Soldiers of the Yemeni government sitting on armored vehicles as they launch an offensive against the Houthi rebels in Abs district, Hajjah Province, north Yemen, March 12, 2021. /Xinhua
Editor's note: Bobby Naderi is a London-based journalist, guest contributor in print, radio and television, and documentary filmmaker. The article reflects the author's opinions and not necessarily the views of CGTN.
There are many problems with the Biden administration's new ceasefire proposal for anyone who has followed Yemen's civil war since 2015.
The proposal doesn't take into account the fact that the blockade, in the midst of a coronavirus pandemic, is still in place despite repeated warnings by the United Nations that 400,000 children will starve to death this year. The botched initiative does not reflect the U.S. military’s role in maintaining the Saudi blockade.
President Biden's special envoy for Yemen would like to claim otherwise. He thinks that by taking the wrong path he can lead all of the warring factions to the right one. Upon returning from his lackluster trip to the region on March 13, Timothy Lenderking blamed the Houthis for his failure to reach a ceasefire. He said the proposal "has been before the Houthi leadership for a number of days" and praised the Saudis for what he said is a commitment to "a unilateral ceasefire."
As maintained by Houthi spokesman Mohamed Abdulsalam, however, Lenderking's proposal is not designed to end the blockade, which is what the Houthis demand, as it would only partially open Sanaa airport to select destinations through permits issued by Riyadh.
Here is a look at some key points about the new development and the reasons why the blockade and the blame game need to come to a decisive end as established by UN authorities.
According to the UN's World Food Program, the Saudis have not allowed a fuel ship to dock in Hodeidah since January 3 and the lack of fuel is impeding food, medicine and other essential supplies. Worse still, Lenderking denies the reality and downplays the humanitarian impacts of the U.S.-backed embargo.
In the current atmosphere, expect widespread famine in the coming months. The long-term prospects would be even worse, particularly in the north, where the blockade has reportedly spurred widespread anger, even among those supporting the U.S.-backed Saudi-led coalition.
The siege has failed to stop the Houthis from launching cross-border missile and drone attacks inside Saudi Arabia. The Saudis also continue their aerial bombing campaign. This clearly shows that all of the warring factions are not committed to any ceasefire proposed by the U.S. The horrific suffering caused by their fighting does not comfort with international humanitarian law. The slight easing of blockade is not enough to alleviate the humanitarian crisis. This is one of the primary causes of the problem.
Children stand in front of a destroyed building in Sanaa, Yemen, February 14, 2020. /Xinhua
Without naming any particular country, some political leaders claim they remain steadfast in their support of the Yemeni people and ceasefire, but they are not prepared to either reduce or cut off arms supplies, even under their own rules and common values. Under the universal code on military exports and legislation, weapons sales are forbidden if they undermine peace, security and stability in the Arabian Peninsula.
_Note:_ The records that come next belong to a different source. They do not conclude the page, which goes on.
(** * A Chord-style ring DHT with per-machine B-trees

    Shallow embedding of [BTree.h], [DoublyLL.h], [CircularLL.h] and
    [IPFS.h], and the properties of the routing, membership and index
    layers proved over it.

    Conventions of the embedding.
    - A C++ [int] is a [Z].  The only places where the source can leave the
      32-bit range are [1 << bits] and [key + (1 << i)]; there the
      wrap-around is written out with [wrap_int].
    - Array indices and element counts are [nat].
    - Console output is not modelled as text: a function that prints a
      diagnostic returns a value that says which message it printed. *)

From Stdlib Require Import ZArith List Lia Bool Permutation Sorted Arith.
From Stdlib Require String.
Import ListNotations.
Local Open Scope Z_scope.

(** ** Machine integers *)

Definition wrap_int (z : Z) : Z := (z + 2 ^ 31) mod 2 ^ 32 - 2 ^ 31.

(** ** List helpers standing for array slices *)

Section ListOps.
Context {A : Type}.

(** [l] with [x] placed before index [i]. *)
Definition insert_at (i : nat) (x : A) (l : list A) : list A :=
  firstn i l ++ x :: skipn i l.

(** [l] without its element of index [i]. *)
Definition remove_at (i : nat) (l : list A) : list A :=
  firstn i l ++ skipn (S i) l.

(** [l] with its element of index [i] overwritten. *)
Definition set_at (i : nat) (x : A) (l : list A) : list A :=
  match skipn i l with
  | [] => l
  | _ :: tl => firstn i l ++ x :: tl
  end.
End ListOps.

(** Run [f] on the pointee of slot [k] of an array of nullable pointers and
    store the result back; [d] is the answer for a null slot. *)
Definition at_child {A R : Type} (f : A -> R * A) (d : R)
  : list (option A) -> nat -> R * list (option A) :=
  fix go (cs : list (option A)) (k : nat) {struct cs} :=
    match cs, k with
    | [], _ => (d, [])
    | None :: rest, O => (d, None :: rest)
    | Some c :: rest, O => let (r, c') := f c in (r, Some c' :: rest)
    | c :: rest, S k' => let (r, rest') := go rest k' in (r, c :: rest')
    end.

(** Read-only variant of [at_child]. *)
Definition on_child {A R : Type} (f : A -> R) (d : R)
  : list (option A) -> nat -> R :=
  fix go (cs : list (option A)) (k : nat) {struct cs} :=
    match cs, k with
    | [], _ => d
    | None :: _, O => d
    | Some c :: _, O => f c
    | _ :: rest, S k' => go rest k'
    end.

(** ** BTree.h *)

Module FileNode.
Record t : Type := mk { key : Z; path : String.string }.
(** [FileNode()] *)
Definition default : t := mk (-1) String.EmptyString.
End FileNode.

(** A [BTreeNode].  [value] holds the slots [value[1] .. value[count]] and
    [child] the slots [child[0] .. child[count]]; [count] is the length of
    [value].  Slots above [count] are not represented: the code never reads
    them on a tree that has the B-tree shape. *)
#[local] Unset Elimination Schemes.
Inductive BTreeNode : Type :=
  mkBTreeNode (MAX MIN : Z) (value : list FileNode.t)
              (child : list (option BTreeNode)).
#[local] Set Elimination Schemes.

Definition MAX (n : BTreeNode) : Z := let 'mkBTreeNode a _ _ _ := n in a.
Definition MIN (n : BTreeNode) : Z := let 'mkBTreeNode _ b _ _ := n in b.
Definition value (n : BTreeNode) : list FileNode.t :=
  let 'mkBTreeNode _ _ v _ := n in v.
Definition child (n : BTreeNode) : list (option BTreeNode) :=
  let 'mkBTreeNode _ _ _ c := n in c.
Definition count (n : BTreeNode) : nat := length (value n).

Definition with_value (n : BTreeNode) (v : list FileNode.t) : BTreeNode :=
  mkBTreeNode (MAX n) (MIN n) v (child n).
Definition with_child (n : BTreeNode) (c : list (option BTreeNode)) : BTreeNode :=
  mkBTreeNode (MAX n) (MIN n) (value n) c.

(** [n->value[i]]; slot 0 is never written and keeps the constructor's
    record, as does slot 1 of a node without records. *)
Definition value_at (n : BTreeNode) (i : nat) : FileNode.t :=
  match i with
  | O => FileNode.default
  | S j => nth j (value n) FileNode.default
  end.

(** [n->child[i]] *)
Definition child_at (n : BTreeNode) (i : nat) : option BTreeNode :=
  nth i (child n) None.

(** The thresholds computed by [BTreeNode(int order)]. *)
Definition MAX_of_order (order : Z) : Z := order - 1.
Definition MIN_of_order (order : Z) : Z :=
  let m := if Z.rem order 2 =? 0 then Z.quot order 2 else Z.quot order 2 + 1 in
  let m := m - 1 in
  if m <? 1 then 1 else m.

Module BTree.

(** The [while] loop of [searchNode]. *)
Fixpoint scan (key : Z) (n : BTreeNode) (pos : nat) : nat :=
  match pos with
  | O => O
  | S p =>
      if (key <? FileNode.key (value_at n pos)) && (1 <? pos)%nat
      then scan key n p else pos
  end.

(** [searchNode(key, n, &pos)]: the result and the final [*pos]. *)
Definition searchNode (key : Z) (n : BTreeNode) : bool * nat :=
  if key <? FileNode.key (value_at n 1) then (false, O)
  else
    let pos := scan key n (count n) in
    (key =? FileNode.key (value_at n pos), pos).

(** [search(key, node, &pos)] on a non-null node: the node found and the
    slot. *)
Fixpoint search (key : Z) (n : BTreeNode) : option (BTreeNode * nat) :=
  let '(found, pos) := searchNode key n in
  if found then Some (n, pos)
  else
    match n with
    | mkBTreeNode _ _ _ cs => on_child (search key) None cs pos
    end.

Definition fillnode (file : FileNode.t) (c : option BTreeNode)
           (n : BTreeNode) (k : nat) : BTreeNode :=
  mkBTreeNode (MAX n) (MIN n)
              (insert_at k file (value n))
              (insert_at (S k) c (child n)).

(** [split]: the promoted record [*y], the node [*newNode], and [n] after
    the call. *)
Definition split (file : FileNode.t) (c : option BTreeNode)
           (n : BTreeNode) (k : nat) : FileNode.t * BTreeNode * BTreeNode :=
  let mid := Z.to_nat (if Z.of_nat k <=? MIN n then MIN n else MIN n + 1) in
  let top := (Z.to_nat (MAX n) - mid)%nat in
  let newNode :=
    mkBTreeNode (MAX n) (MIN n)
                (firstn top (skipn mid (value n)))
                (None :: firstn top (skipn (S mid) (child n))) in
  let n1 :=
    mkBTreeNode (MAX n) (MIN n)
                (firstn mid (value n)) (firstn (S mid) (child n)) in
  let '(n2, newNode2) :=
    if Z.of_nat k <=? MIN n
    then (fillnode file c n1 k, newNode)
    else (n1, fillnode file c newNode (k - mid)) in
  let y := value_at n2 (count n2) in
  let newNode3 :=
    with_child newNode2 (set_at 0 (child_at n2 (count n2)) (child newNode2)) in
  let n3 :=
    mkBTreeNode (MAX n2) (MIN n2)
                (removelast (value n2)) (removelast (child n2)) in
  (y, newNode3, n3).

(** What a call of [setval] did: printed the duplicate message and
    returned [false]; stored the record below and returned [false]; or
    returned [true] with [*p] and [*c] set. *)
Inductive setval_result : Type :=
| Duplicate
| Stored
| Promote (p : FileNode.t) (c : option BTreeNode).

(** [setval] on a non-null [n]: the result and [n] after the call. *)
Fixpoint setval (file : FileNode.t) (n : BTreeNode)
  : setval_result * BTreeNode :=
  let '(found, k) := searchNode (FileNode.key file) n in
  if found then (Duplicate, n)
  else
    match n with
    | mkBTreeNode _ _ _ cs =>
        let '(r, cs') := at_child (setval file) (Promote file None) cs k in
        let n' := with_child n cs' in
        match r with
        | Promote p c =>
            if Z.of_nat (count n') <? MAX n'
            then (Stored, fillnode p c n' k)
            else let '(y, newNode, n'') := split p c n' k in
                 (Promote y (Some newNode), n'')
        | _ => (r, n')
        end
    end.

(** [setval] on a possibly null pointer. *)
Definition setval_ptr (file : FileNode.t) (n : option BTreeNode)
  : setval_result * option BTreeNode :=
  match n with
  | None => (Promote file None, None)
  | Some n => let (r, n') := setval file n in (r, Some n')
  end.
Arms sales and supplies to all warring factions, including the Houthis, have damaged Yemen's infrastructure and crippled its health system, all while emboldening extremist forces in the region. There is a legal basis for the exporting countries to keep human rights at the center of their foreign policies and to backtrack on their arms export licences. They are not in a position to dictate policy or be the exporter of "democracy" in Yemen.
The choice now is between resolution and complicity. All possible means and diplomatic channels can be exhausted to lift the blockade and allow unhindered humanitarian and commercial access to millions of civilians in need. There is a way to end this folly with no strings attached. History has proved many times that the path of military conflict was often the wrong path.
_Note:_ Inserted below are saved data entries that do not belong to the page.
(** * FD.js: finite-domain constraint programming with computation spaces

    A shallow embedding of [fd.js] (module [FD]) and the properties of its
    domain arithmetic, variables, spaces and propagators.

    Conventions of the embedding.
    - JavaScript numbers that the engine handles are integers well below
      2^53, so they are modelled by [Z]; [Infinity], which
      [dom_smallest_interval_width] returns on an empty domain, has its
      own constructor, and so has [NaN], which the step of a propagator
      computes and returns when it is bound to an object that is not a
      variable ([number]).
    - A domain is a JavaScript array of two-element arrays [[lo, hi]]: a
      list of pairs.  The functions below are pure: the source builds
      every domain it hands to a variable from fresh arrays, and where it
      updates an array in place ([simplify_domain], the accumulator [r] of
      [domain_intersection]) the updated array is the one it returns.
    - An exception is an outcome of a computation, next to a normal
      return; the state reached when the exception was thrown is kept,
      as the mutations of the source are.
    - A loop whose number of iterations is not bounded by the size of a
      list takes a [fuel] and yields [None] when the fuel runs out. *)

From Stdlib Require Import ZArith Lia Bool Ascii String Sorted.
From stdpp Require Import base tactics option list gmap strings pretty sorting.

Open Scope Z_scope.

(** * Domains *)

Abbreviation interval := (Z * Z)%type.
Abbreviation domain := (list interval).

Definition FD_SUP : Z := 100000000.

(** The integers of a domain: [z] lies in one of its intervals. *)
Definition contains (d : domain) (z : Z) : Prop :=
  ∃ i, i ∈ d ∧ i.1 ≤ z ≤ i.2.

(** The canonical form of the data model (CSIS): within [0, SUP], every
    interval non-empty, sorted, and neighbours neither overlapping nor
    touching. *)
Fixpoint separated (d : domain) : Prop :=
  match d with
  | i :: (j :: _) as rest => i.2 + 1 < j.1 ∧ separated rest
  | _ => True
  end.

Definition canonical (d : domain) : Prop :=
  Forall (λ i : interval, 0 ≤ i.1 ∧ i.1 ≤ i.2 ∧ i.2 ≤ FD_SUP) d ∧ separated d.

(** The form the code itself keeps: every interval non-empty and each
    one ending before the next begins (touching neighbours allowed). *)
Fixpoint disjoint_sorted (d : domain) : Prop :=
  match d with
  | i :: (j :: _) as rest => i.2 < j.1 ∧ disjoint_sorted rest
  | _ => True
  end.

Definition nonempty_intervals (d : domain) : Prop :=
  Forall (λ i : interval, i.1 ≤ i.2) d.

Definition csis (d : domain) : Prop :=
  nonempty_intervals d ∧ disjoint_sorted d.

(** ** [simplify_domain] *)

(** The first loop of [simplify_domain]: does it [break] before the end
    of [d]?  [prevR] is the right end of the last interval seen. *)
Fixpoint scan_breaks (prevR : Z) (d : domain) : bool :=
  match d with
  | [] => false
  | next :: d' =>
      if (next.2 <? next.1) || (next.1 <=? prevR) || (next.2 <=? prevR)
      then true
      else scan_breaks next.2 d'
  end.

(** [d.sort(function (d1, d2) { return d1[0] - d2[0]; })]: a stable
    sort on the left ends. *)
Fixpoint sort_insert (x : interval) (d : domain) : domain :=
  match d with
  | [] => [x]
  | y :: d' => if x.1 <=? y.1 then x :: d else y :: sort_insert x d'
  end.

Fixpoint sort_by_lo (d : domain) : domain :=
  match d with
  | [] => []
  | x :: d' => sort_insert x (sort_by_lo d')
  end.

(** The second loop: [prev] is the interval pushed last, which the loop
    extends in place while the next one starts inside it. *)
Fixpoint merge_loop (prev : interval) (d : domain) : domain :=
  match d with
  | [] => [prev]
  | next :: d' =>
      if prev.2 >=? next.1
      then merge_loop (prev.1, Z.max prev.2 next.2) d'
      else prev :: merge_loop next d'
  end.

Definition simplify_domain (d : domain) : domain :=
  match d with
  | [] => d
  | [i] => if i.2 <? i.1 then [] else d
  | (prevL, prevR) :: rest =>
      if (prevR >=? prevL) && negb (scan_breaks prevR rest)
      then d
      else match sort_by_lo d with
           | [] => []
           | prev :: d' => merge_loop prev d'
           end
  end.

(** ** [domain_intersection] *)

(** [r || []] *)
Definition or_empty (r : option domain) : domain := default [] r.

(** The recursion of [domain_intersection] halves its arguments (or
    swaps them once), so it is bounded by their lengths; [n] is that
    bound. *)
Fixpoint domain_intersection_rec (n : nat) (dom1 dom2 : domain)
    (r : option domain) : domain :=
  match n with
  | O => or_empty r
  | S n' =>
      match dom1, dom2 with
      | [], _ | _, [] => or_empty r
      | [b1], [b2] =>
          let mn := if b1.1 >? b2.1 then b1.1 else b2.1 in
          let mx := if b1.2 <? b2.2 then b1.2 else b2.2 in
          or_empty r ++ (if mx >=? mn then [(mn, mx)] else [])
      | [_], _ => domain_intersection_rec n' dom2 dom1 r
      | _, [b2] =>
          let mn := b2.1 in
          let mx := b2.2 in
          or_empty r ++
          flat_map (λ d : interval,
            if (d.1 <=? mx) && (d.2 >=? mn)
            then [(if mn >? d.1 then mn else d.1,
                   if mx <? d.2 then mx else d.2)]
            else []) dom1
      | _, _ =>
          let i := Nat.div2 (length dom1) in
          let j := Nat.div2 (length dom2) in
          let d1 := take i dom1 in
          let d2 := drop i dom1 in
          let d3 := take j dom2 in
          let d4 := drop j dom2 in
          let d := domain_intersection_rec n' d1 d3 r in
          let d := domain_intersection_rec n' d1 d4 (Some d) in
          let d := domain_intersection_rec n' d2 d3 (Some d) in
          let d := domain_intersection_rec n' d2 d4 (Some d) in
          match r with Some _ => d | None => simplify_domain d end
      end
  end.

Definition intersection_depth (dom1 dom2 : domain) : nat :=
  S (length dom1 + length dom2 + (if decide (length dom1 = 1%nat) then 1 else 0)).

Definition domain_intersection (dom1 dom2 : domain) (r : option domain) : domain :=
  domain_intersection_rec (intersection_depth dom1 dom2) dom1 dom2 r.

(** ** Bounds, equality, complement, union *)

Definition domain_equal (d1 d2 : domain) : bool :=
  if decide (length d1 ≠ length d2) then false
  else forallb (λ p : interval * interval,
                  negb ((negb (p.1.1 =? p.2.1)) || negb (p.1.2 =? p.2.2)))
               (zip d1 d2).

(** The loop of [domain_complement]; [d0hi] is [d[0][1]], which the
    source reads at every turn. *)
Fixpoint complement_loop (d0hi : Z) (end_ : Z) (d : domain) : domain :=
  match d with
  | [] => if end_ <? FD_SUP then [(end_, FD_SUP)] else []
  | di :: d' =>
      (if end_ <? di.1 then [(end_, di.1 - 1)] else [])
      ++ complement_loop d0hi (d0hi + 1) d'
  end.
It is incumbent on the civil society to step in. There is a reasonable and legal basis for the UN to call for a ceasefire and a diplomatic resolution of the conflict. Humanitarian aid is not the ultimate solution to this catastrophe; only a binding ceasefire deal and peace process can halt the horrendous human suffering. The UN could devise a common position on this matter to be credible in its promotion of humanitarian law and dialogue-based approach to Yemen's conflict resolution and reconstruction.
Moving in this direction is not going to be easy, but it's possible. The UN has many reasons to intervene and use the leverage it has on all sides. That's the only way to generate far-reaching legal effects and be true to its own traditions. The greatest tragedy is to be a reluctant world body.
The case for Lenderking's ceasefire proposal is particularly noteworthy, as in many respects the cost of the U.S.-backed blockade is being measured in the number of lives that are lost in Yemen. Within this context, the only option is for Washington to stop maintaining the blockade and supporting the conflict.
All parties to the conflict have been able to come to terms with this bitter reality that has gone on for over six years. They must reject the glorification of violence as nobody will win. By towing the wrong path, they have only alienated the Yemeni people and pushed their country closer to implosion.